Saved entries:
<<<<

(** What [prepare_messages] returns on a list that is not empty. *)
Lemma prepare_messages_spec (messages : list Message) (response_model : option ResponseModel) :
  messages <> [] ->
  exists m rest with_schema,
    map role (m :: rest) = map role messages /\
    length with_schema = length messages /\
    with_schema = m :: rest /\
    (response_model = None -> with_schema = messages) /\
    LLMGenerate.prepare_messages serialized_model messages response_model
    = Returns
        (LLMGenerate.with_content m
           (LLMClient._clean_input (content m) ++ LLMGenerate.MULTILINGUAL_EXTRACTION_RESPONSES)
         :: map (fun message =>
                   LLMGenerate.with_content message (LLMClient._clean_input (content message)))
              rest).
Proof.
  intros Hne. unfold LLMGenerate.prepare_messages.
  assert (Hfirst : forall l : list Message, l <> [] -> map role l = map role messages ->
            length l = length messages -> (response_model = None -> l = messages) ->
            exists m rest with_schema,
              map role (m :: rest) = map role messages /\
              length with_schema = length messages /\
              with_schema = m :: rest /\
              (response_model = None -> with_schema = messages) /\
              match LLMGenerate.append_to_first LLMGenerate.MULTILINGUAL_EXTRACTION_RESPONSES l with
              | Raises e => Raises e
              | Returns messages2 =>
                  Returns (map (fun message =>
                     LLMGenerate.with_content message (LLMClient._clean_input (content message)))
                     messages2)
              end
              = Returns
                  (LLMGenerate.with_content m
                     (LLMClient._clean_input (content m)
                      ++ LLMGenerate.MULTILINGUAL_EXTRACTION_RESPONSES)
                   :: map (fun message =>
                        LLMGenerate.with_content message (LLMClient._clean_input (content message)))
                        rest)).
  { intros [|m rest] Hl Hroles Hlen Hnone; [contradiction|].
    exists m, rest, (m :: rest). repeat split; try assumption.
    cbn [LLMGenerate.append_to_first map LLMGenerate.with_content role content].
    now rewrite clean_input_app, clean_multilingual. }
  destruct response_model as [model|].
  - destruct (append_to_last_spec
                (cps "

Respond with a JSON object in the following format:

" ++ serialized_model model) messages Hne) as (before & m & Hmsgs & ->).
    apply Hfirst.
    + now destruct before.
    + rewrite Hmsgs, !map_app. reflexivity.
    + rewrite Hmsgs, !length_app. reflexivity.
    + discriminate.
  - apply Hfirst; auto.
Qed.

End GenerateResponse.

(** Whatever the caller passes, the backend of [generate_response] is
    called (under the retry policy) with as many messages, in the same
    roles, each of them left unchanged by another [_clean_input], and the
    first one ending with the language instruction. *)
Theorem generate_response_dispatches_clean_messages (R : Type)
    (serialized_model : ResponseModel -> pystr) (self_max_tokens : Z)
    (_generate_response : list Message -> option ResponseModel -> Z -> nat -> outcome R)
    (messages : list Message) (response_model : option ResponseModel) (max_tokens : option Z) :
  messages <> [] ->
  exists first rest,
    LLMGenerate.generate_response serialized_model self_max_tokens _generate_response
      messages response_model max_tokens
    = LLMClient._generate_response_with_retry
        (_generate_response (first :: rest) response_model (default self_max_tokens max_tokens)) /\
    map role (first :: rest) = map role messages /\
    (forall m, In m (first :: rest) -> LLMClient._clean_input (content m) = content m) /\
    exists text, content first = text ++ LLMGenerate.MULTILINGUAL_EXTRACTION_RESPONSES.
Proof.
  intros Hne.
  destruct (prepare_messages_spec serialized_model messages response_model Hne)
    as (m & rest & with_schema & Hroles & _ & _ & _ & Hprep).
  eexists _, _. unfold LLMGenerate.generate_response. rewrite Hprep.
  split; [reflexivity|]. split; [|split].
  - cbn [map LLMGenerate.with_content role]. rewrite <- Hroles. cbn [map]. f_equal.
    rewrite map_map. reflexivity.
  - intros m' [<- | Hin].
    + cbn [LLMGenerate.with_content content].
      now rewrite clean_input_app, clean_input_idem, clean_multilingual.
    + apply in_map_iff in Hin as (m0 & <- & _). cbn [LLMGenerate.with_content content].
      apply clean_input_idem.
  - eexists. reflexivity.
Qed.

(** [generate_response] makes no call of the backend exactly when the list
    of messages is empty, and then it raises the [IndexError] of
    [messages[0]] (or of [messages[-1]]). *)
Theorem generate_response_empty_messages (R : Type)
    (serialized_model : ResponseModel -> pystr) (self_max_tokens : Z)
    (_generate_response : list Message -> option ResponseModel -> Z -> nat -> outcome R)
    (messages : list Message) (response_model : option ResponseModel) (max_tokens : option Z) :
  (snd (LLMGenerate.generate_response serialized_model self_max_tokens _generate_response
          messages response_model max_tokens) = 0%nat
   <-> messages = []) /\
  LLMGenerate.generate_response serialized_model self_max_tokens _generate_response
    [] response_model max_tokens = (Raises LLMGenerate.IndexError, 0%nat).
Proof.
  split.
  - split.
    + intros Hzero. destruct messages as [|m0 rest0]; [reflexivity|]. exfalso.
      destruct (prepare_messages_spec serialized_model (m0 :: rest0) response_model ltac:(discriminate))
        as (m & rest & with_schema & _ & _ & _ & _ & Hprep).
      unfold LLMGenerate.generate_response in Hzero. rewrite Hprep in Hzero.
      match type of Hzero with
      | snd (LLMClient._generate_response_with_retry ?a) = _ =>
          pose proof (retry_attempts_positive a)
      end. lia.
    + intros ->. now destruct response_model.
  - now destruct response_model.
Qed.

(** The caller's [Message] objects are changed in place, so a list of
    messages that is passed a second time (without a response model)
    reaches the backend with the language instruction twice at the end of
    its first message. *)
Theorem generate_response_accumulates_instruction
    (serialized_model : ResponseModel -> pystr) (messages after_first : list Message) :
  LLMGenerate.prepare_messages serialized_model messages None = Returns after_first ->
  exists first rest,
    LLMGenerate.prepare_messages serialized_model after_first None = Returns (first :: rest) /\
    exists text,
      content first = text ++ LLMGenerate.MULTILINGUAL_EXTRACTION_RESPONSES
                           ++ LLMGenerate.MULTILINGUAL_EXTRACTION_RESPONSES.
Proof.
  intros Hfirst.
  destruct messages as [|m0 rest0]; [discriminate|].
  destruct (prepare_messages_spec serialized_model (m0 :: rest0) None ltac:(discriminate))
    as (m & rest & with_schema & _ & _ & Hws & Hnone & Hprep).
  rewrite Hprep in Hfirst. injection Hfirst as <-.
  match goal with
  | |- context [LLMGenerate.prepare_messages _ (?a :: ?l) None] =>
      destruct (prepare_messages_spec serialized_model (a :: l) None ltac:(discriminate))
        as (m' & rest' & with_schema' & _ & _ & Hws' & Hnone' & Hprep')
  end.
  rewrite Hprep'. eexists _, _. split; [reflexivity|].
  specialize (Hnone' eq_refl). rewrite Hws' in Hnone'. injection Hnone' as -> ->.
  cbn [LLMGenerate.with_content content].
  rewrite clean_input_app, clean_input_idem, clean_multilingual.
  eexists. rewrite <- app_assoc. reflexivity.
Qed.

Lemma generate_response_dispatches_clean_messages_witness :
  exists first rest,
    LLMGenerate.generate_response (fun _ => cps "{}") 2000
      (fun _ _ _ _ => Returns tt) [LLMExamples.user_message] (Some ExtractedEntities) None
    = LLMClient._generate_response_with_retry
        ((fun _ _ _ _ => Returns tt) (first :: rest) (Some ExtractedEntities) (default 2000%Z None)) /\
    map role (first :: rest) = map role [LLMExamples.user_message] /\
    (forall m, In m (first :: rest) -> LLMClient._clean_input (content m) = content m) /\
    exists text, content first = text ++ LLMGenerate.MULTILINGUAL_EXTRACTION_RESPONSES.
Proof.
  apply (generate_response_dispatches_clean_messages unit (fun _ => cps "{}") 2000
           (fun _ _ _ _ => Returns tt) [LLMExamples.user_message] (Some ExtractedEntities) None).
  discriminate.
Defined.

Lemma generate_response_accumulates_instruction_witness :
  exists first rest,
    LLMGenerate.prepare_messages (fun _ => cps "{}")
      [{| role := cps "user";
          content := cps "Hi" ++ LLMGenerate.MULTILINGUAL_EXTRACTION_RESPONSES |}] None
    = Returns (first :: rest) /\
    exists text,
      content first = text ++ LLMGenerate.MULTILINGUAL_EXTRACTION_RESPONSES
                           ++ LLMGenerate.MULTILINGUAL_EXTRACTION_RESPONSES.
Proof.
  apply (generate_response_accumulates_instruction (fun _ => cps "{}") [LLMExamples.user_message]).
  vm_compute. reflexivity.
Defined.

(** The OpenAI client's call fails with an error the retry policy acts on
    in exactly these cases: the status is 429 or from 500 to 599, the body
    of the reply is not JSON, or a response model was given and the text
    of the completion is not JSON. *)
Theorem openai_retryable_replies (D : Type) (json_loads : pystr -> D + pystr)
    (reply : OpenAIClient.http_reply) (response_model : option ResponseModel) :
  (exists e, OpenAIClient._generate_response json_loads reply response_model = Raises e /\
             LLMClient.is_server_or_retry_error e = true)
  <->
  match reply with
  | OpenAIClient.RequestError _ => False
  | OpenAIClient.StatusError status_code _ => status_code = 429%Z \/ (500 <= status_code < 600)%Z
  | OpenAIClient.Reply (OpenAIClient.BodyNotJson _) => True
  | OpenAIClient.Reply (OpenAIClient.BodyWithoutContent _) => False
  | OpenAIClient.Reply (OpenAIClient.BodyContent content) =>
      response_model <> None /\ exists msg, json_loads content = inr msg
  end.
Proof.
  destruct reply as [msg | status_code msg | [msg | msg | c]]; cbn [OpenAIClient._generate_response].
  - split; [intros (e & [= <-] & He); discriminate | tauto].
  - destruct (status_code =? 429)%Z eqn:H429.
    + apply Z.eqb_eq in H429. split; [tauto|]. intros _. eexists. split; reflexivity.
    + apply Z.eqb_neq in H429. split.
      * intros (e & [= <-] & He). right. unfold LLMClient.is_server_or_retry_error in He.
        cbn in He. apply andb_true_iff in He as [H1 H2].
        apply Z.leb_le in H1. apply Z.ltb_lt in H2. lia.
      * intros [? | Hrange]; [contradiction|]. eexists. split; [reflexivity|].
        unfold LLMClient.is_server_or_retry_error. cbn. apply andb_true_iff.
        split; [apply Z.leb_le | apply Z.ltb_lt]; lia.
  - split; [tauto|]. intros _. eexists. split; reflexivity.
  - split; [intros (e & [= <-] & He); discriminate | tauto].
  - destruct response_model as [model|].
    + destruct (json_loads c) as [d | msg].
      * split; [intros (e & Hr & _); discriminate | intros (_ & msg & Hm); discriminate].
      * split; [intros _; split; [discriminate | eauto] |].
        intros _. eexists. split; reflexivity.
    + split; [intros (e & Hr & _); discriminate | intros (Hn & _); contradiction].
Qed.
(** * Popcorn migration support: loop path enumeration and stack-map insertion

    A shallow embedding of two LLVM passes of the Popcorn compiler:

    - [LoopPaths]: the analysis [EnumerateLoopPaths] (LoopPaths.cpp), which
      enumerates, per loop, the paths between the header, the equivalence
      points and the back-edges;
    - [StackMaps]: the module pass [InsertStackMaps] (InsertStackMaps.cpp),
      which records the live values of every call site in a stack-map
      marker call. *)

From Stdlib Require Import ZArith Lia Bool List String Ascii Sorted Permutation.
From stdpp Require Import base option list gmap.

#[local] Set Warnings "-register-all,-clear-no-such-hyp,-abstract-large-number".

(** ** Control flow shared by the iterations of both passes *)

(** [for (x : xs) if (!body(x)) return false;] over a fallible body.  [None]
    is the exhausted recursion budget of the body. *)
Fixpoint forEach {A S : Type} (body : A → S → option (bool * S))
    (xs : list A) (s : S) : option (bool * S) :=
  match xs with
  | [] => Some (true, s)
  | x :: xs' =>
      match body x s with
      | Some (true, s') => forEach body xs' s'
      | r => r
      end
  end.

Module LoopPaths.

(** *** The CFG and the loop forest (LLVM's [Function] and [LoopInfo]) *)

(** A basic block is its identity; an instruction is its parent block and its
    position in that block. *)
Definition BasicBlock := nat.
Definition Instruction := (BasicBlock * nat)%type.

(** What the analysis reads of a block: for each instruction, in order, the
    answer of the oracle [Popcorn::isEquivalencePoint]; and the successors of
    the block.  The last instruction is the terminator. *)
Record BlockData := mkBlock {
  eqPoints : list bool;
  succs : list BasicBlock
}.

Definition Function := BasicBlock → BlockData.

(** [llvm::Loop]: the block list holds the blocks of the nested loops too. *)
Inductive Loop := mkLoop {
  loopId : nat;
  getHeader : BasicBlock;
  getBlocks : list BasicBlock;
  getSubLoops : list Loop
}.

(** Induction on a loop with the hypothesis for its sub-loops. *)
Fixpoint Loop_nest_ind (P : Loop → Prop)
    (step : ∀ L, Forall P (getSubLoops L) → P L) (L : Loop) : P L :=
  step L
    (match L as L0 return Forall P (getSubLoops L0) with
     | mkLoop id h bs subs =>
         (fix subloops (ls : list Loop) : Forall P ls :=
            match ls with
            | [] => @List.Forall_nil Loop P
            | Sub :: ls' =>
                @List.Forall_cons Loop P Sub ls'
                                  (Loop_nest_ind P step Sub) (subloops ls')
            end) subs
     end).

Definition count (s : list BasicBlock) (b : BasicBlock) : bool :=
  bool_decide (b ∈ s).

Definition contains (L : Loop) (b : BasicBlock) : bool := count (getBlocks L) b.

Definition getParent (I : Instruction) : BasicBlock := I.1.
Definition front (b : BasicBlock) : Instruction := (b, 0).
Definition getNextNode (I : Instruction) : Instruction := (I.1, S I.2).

>>>>

WHAT YOU HAVE TO DO
The response must consist solely of the lines from the first line of the entries through the line containing "now rewrite clean_input_app, clean_multilingual.", repeated exactly.

REPLY TO THE TASK
(** What [prepare_messages] returns on a list that is not empty. *)
Lemma prepare_messages_spec (messages : list Message) (response_model : option ResponseModel) :
  messages <> [] ->
  exists m rest with_schema,
    map role (m :: rest) = map role messages /\
    length with_schema = length messages /\
    with_schema = m :: rest /\
    (response_model = None -> with_schema = messages) /\
    LLMGenerate.prepare_messages serialized_model messages response_model
    = Returns
        (LLMGenerate.with_content m
           (LLMClient._clean_input (content m) ++ LLMGenerate.MULTILINGUAL_EXTRACTION_RESPONSES)
         :: map (fun message =>
                   LLMGenerate.with_content message (LLMClient._clean_input (content message)))
              rest).
Proof.
  intros Hne. unfold LLMGenerate.prepare_messages.
  assert (Hfirst : forall l : list Message, l <> [] -> map role l = map role messages ->
            length l = length messages -> (response_model = None -> l = messages) ->
            exists m rest with_schema,
              map role (m :: rest) = map role messages /\
              length with_schema = length messages /\
              with_schema = m :: rest /\
              (response_model = None -> with_schema = messages) /\
              match LLMGenerate.append_to_first LLMGenerate.MULTILINGUAL_EXTRACTION_RESPONSES l with
              | Raises e => Raises e
              | Returns messages2 =>
                  Returns (map (fun message =>
                     LLMGenerate.with_content message (LLMClient._clean_input (content message)))
                     messages2)
              end
              = Returns
                  (LLMGenerate.with_content m
                     (LLMClient._clean_input (content m)
                      ++ LLMGenerate.MULTILINGUAL_EXTRACTION_RESPONSES)
                   :: map (fun message =>
                        LLMGenerate.with_content message (LLMClient._clean_input (content message)))
                        rest)).
  { intros [|m rest] Hl Hroles Hlen Hnone; [contradiction|].
    exists m, rest, (m :: rest). repeat split; try assumption.
    cbn [LLMGenerate.append_to_first map LLMGenerate.with_content role content].
    now rewrite clean_input_app, clean_multilingual. }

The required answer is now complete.